> [Task directions]: Check each line of the entries below for the string "reflexivity" and state how many lines have it, with no other text.

> [Stored items from a collection]:
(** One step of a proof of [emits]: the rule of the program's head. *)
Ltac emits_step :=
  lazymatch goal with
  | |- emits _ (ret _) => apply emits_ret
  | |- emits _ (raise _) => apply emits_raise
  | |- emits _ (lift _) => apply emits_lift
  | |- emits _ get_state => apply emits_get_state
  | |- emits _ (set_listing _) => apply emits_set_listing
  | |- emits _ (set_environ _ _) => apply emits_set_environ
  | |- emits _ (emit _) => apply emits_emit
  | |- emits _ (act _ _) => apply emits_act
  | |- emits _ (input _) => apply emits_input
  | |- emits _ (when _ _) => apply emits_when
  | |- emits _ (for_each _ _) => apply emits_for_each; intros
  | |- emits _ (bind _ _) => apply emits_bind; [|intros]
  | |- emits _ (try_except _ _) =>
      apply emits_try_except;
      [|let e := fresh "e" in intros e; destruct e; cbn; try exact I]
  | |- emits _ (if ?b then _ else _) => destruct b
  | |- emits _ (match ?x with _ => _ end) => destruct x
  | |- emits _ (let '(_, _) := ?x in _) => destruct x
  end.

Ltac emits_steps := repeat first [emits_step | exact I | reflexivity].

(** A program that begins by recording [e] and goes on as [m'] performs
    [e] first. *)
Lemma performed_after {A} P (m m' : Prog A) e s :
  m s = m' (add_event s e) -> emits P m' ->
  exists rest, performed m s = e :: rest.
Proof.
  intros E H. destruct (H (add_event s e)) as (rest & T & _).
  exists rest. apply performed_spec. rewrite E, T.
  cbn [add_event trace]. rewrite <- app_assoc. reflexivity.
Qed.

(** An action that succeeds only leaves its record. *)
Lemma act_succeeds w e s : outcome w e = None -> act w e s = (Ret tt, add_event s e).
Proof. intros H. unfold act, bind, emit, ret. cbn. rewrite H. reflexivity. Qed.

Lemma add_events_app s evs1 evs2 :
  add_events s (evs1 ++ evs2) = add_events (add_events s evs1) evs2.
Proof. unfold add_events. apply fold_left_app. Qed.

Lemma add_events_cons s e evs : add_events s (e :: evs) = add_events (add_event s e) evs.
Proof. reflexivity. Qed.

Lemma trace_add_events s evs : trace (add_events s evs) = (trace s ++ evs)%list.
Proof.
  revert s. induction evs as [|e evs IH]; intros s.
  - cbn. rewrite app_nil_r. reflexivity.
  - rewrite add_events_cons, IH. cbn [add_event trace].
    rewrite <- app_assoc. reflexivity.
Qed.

--

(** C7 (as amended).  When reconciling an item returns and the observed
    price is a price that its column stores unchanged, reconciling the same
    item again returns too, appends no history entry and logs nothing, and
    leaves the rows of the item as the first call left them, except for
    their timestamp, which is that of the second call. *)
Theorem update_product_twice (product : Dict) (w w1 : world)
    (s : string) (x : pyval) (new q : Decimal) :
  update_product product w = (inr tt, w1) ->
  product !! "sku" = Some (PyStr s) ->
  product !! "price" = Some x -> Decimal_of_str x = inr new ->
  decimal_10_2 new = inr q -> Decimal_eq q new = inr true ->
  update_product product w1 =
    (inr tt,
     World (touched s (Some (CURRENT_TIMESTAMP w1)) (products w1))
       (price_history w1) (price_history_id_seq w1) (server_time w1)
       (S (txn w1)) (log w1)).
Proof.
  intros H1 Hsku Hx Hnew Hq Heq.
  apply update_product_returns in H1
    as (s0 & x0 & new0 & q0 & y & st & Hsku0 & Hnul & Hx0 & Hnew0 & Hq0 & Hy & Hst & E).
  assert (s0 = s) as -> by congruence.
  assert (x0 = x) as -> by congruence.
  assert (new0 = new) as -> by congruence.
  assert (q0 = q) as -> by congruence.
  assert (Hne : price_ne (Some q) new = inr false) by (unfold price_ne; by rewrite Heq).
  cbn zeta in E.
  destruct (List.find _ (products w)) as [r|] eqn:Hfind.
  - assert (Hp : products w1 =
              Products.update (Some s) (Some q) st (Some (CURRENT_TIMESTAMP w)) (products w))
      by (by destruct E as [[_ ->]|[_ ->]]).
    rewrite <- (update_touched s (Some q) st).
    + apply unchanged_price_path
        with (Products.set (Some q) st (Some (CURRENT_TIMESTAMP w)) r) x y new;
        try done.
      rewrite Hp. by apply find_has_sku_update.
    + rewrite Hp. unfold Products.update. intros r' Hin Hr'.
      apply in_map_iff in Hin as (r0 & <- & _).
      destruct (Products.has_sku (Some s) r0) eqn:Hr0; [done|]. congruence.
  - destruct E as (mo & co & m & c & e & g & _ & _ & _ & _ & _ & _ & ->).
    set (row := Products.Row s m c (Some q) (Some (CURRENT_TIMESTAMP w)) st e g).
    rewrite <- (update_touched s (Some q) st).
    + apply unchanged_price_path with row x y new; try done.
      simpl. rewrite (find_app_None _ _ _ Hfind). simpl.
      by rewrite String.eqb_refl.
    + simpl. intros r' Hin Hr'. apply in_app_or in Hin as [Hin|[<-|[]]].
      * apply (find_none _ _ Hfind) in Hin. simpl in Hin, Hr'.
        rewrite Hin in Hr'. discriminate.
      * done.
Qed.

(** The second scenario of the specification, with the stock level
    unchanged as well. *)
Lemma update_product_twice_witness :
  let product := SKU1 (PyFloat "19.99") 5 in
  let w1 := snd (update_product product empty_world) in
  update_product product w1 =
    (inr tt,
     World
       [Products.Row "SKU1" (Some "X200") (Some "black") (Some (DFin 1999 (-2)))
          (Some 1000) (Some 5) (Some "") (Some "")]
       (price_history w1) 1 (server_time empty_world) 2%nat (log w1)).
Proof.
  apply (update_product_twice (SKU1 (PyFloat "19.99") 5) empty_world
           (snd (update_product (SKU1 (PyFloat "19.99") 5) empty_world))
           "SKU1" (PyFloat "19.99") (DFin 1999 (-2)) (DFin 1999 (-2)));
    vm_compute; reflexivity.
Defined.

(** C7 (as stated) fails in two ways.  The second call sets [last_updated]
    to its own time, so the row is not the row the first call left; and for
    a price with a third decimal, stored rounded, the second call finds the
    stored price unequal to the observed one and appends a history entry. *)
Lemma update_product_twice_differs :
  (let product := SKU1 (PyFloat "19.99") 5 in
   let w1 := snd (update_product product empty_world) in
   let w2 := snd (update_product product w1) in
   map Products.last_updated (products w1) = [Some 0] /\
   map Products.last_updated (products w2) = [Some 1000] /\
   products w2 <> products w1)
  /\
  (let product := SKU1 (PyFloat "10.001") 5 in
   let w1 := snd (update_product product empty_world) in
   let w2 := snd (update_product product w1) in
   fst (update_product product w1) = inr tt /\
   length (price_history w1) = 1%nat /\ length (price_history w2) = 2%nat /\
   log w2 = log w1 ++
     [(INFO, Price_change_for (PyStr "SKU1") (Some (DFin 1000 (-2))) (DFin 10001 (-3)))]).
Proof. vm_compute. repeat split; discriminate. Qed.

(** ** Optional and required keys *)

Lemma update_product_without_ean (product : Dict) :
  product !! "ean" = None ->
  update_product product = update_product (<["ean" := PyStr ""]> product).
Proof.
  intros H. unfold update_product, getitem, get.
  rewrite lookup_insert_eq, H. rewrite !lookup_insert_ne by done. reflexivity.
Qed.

> [Task response]: 8